Spark ML Runs 10x Faster on GPUs, Databricks Says

October 27, 2016

Spark ML Runs 10x Faster on GPUs, Databricks Says

Alex Woodie

Apache Spark machine learning workloads can run up to 10x faster by moving them to a deep learning paradigm on GPUs, according to Databricks, which today announced that its hosted Spark service on Amazon’s new GPU cloud.

Databricks, the primary commercial venture behind Apache Spark, today announced that it’s now supporting TensorFrames, the new Spark library based on Google‘s (NASDAQ: GOOG) TensorFlow deep learning framework, on its hosted Spark service, which runs on Amazon Web Services (NASDAQ: AMZM). The deep learning service will be generally available within two weeks, the company says.

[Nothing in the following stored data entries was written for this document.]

Lemma reachable_fresh_ids_index w : reachable_fresh_ids w -> index_inv (store w).
Proof.
  induction 1 as [w Hf | w env account meta content data id w' _ IH Hnew Hrun
                 | w env t b w' _ IH Hlive Hrun
                 | w env to t data b w' _ IH Hlive Hrun].
  - by apply fresh_index_inv.
  - apply mint_inv in Hrun as (_ & _ & Hl & Hid & ->).
    apply index_inv_mint; try done. subst id. apply is_token_key_minted.
  - destruct Hlive as [Ht [o Ho]].
    destruct (idx_complete _ IH t o Ht Ho) as [Hlo _].
    destruct (burn_inv env w t o b w' Ho Hlo Hrun) as [-> | ->]; [done|].
    by apply index_inv_burn.
  - destruct Hlive as [Ht [o Ho]].
    destruct (idx_complete _ IH t o Ht Ho) as [Hlo _].
    destruct (transfer_inv env w t o to data b w' Ho Hlo Hrun)
      as [-> | (Hne & Hlto & ->)]; [done|].
    by apply index_inv_transfer.
Qed.

(** X20.  In every state reached from a freshly deployed contract by mint,
    burn and transfer calls, where each mint derived an identifier that
    was not live and burn and transfer were called on live tokens,
    [tokensOf] of a 20-byte address returns exactly the index entries of
    the live tokens whose stored owner is that address, each holding its
    token identifier; it stores nothing. *)
Theorem tokensOf_lists_owned w a env :
  reachable_fresh_ids w ->
  length a = 20%nat ->
  exists l w', tokensOf a env w = Ok l w'
    /\ store w' = store w
    /\ forall k v, (k, v) ∈ l
         <-> exists t, k = mk_account_prefix a ++ t /\ v = t
               /\ live (store w) t /\ store w !! mk_token_key t = Some a.
Proof.
  intros Hr Hl. destruct (reachable_fresh_ids_index w Hr) as [Hs Hc].
  unfold tokensOf. unfold_prims. rewrite (len20 a Hl). step.
  eexists _, _. split; [reflexivity|]. split; [done|]. intros k v.
  rewrite elem_of_map_to_list, map_lookup_filter_Some. cbn [fst]. split.
  - intros [Hk [t ->]]. exists t.
    destruct (Hs a t v Hl Hk) as (-> & Ht & Ho).
    split; [done|]. split; [done|]. split; [|done]. split; [done|]. by eexists.
  - intros (t & -> & -> & [Ht _] & Ho).
    destruct (Hc t a Ht Ho) as [_ Hx]. split; [done|]. by exists t.
Qed.

End Index.

Section IndexCount.
Context `{Host}.

(** The tokens of the TokenOwner entries of [a], and those of its index
    entries, are the same tokens. *)
Lemma index_entries_count (s : gmap bytes bytes) a :
  index_inv s -> length a = 20%nat ->
  size (filter (fun kv : bytes * bytes => mk_account_prefix a `prefix_of` kv.1) s)
  = owned_count s a.
Proof.
  intros [Hs Hc] Hl. unfold owned_count. rewrite <- !length_map_to_list.
  set (l1 := map_to_list (filter (fun kv : bytes * bytes =>
                                    mk_account_prefix a `prefix_of` kv.1) s)).
  set (l2 := map_to_list (entries_of a s)).
  assert (P1 : forall k v, (k, v) ∈ l1 <->
            exists t, k = mk_account_prefix a ++ t /\ v = t
              /\ is_token_key (mk_token_key t) /\ s !! mk_token_key t = Some a).
  { intros k v. unfold l1.
    rewrite elem_of_map_to_list, map_lookup_filter_Some. cbn [fst]. split.
    - intros [Hk [t ->]]. exists t. destruct (Hs a t v Hl Hk) as (-> & Ht & Ho). done.
    - intros (t & -> & -> & Ht & Ho). destruct (Hc t a Ht Ho) as [_ Hx].
      split; [done|]. by exists t. }
  assert (P2 : forall k v, (k, v) ∈ l2 <->
            exists t, k = mk_token_key t /\ v = a
              /\ is_token_key (mk_token_key t) /\ s !! mk_token_key t = Some a).
  { intros k v. unfold l2, entries_of.
    rewrite elem_of_map_to_list, map_lookup_filter_Some. cbn [fst snd]. split.
    - intros (Hk & Ht & ->). destruct Ht as [[t ->] Hne]. exists t.
      split; [done|]. split; [done|]. split; [|done]. split; [by exists t|done].
    - intros (t & -> & -> & Ht & Ho). done. }
  rewrite <- (length_fmap snd l1), <- (length_fmap (fun kv => drop 1 kv.1) l2).
  apply Permutation_length, NoDup_Permutation.
  - apply NoDup_fmap_2_strong; [|apply NoDup_map_to_list].
    intros [k v] [k' v'] Hin Hin' E. cbn in E. subst v'.
    apply P1 in Hin as (t & -> & -> & _). apply P1 in Hin' as (t' & -> & -> & _).
    done.
  - apply NoDup_fmap_2_strong; [|apply NoDup_map_to_list].
    intros [k v] [k' v'] Hin Hin' E. cbn in E.
    apply P2 in Hin as (t & -> & -> & _). apply P2 in Hin' as (t' & -> & -> & _).
    unfold_keys. cbn in E. rewrite !drop_0 in E. congruence.
  - intros t. rewrite !list_elem_of_fmap. split.
    + intros ([k v] & -> & Hin). apply P1 in Hin as (t' & -> & -> & Ht & Ho).
      exists (mk_token_key t', a). split; [done|]. apply P2. by exists t'.
    + intros ([k v] & -> & Hin). apply P2 in Hin as (t' & -> & -> & Ht & Ho).
      exists (mk_account_prefix a ++ t', t'). split; [done|]. apply P1. by exists t'.
Qed.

TensorFrames, which was unveiled this March as a technical preview, lets Spark harness TensorFlow for the purpose of programing deep neural networks, the primary computational method powering so-called “deep learning” algorithms. TensorFrames is also available to on-prem Spark users as a GitHub project, but it’s not yet available for download in the Apache Spark project, which limits its usefulness for the time being.

Earlier this month, AWS unveiled powerful GPU cloud instances based on the latest NVIDIA (NASDAQ: NVDA) Tesla K80 GPUs. With today’s announcement, Databricks is now officially supporting TensorFrames running on those AWS GPUs.


Common Spark machine learning tasks, such as image processing and text analysist, run up to 10 times faster using TensorFrames running on GPUs, Databricks said in a blog post today. What’s more, the code behind a simple numerical task like kernel density estimation was 3 times shorter using TensorFrames compared to using optimized Scala code, and it was four times less expensive to run, in terms of AWS resources (CPU vs. GPU).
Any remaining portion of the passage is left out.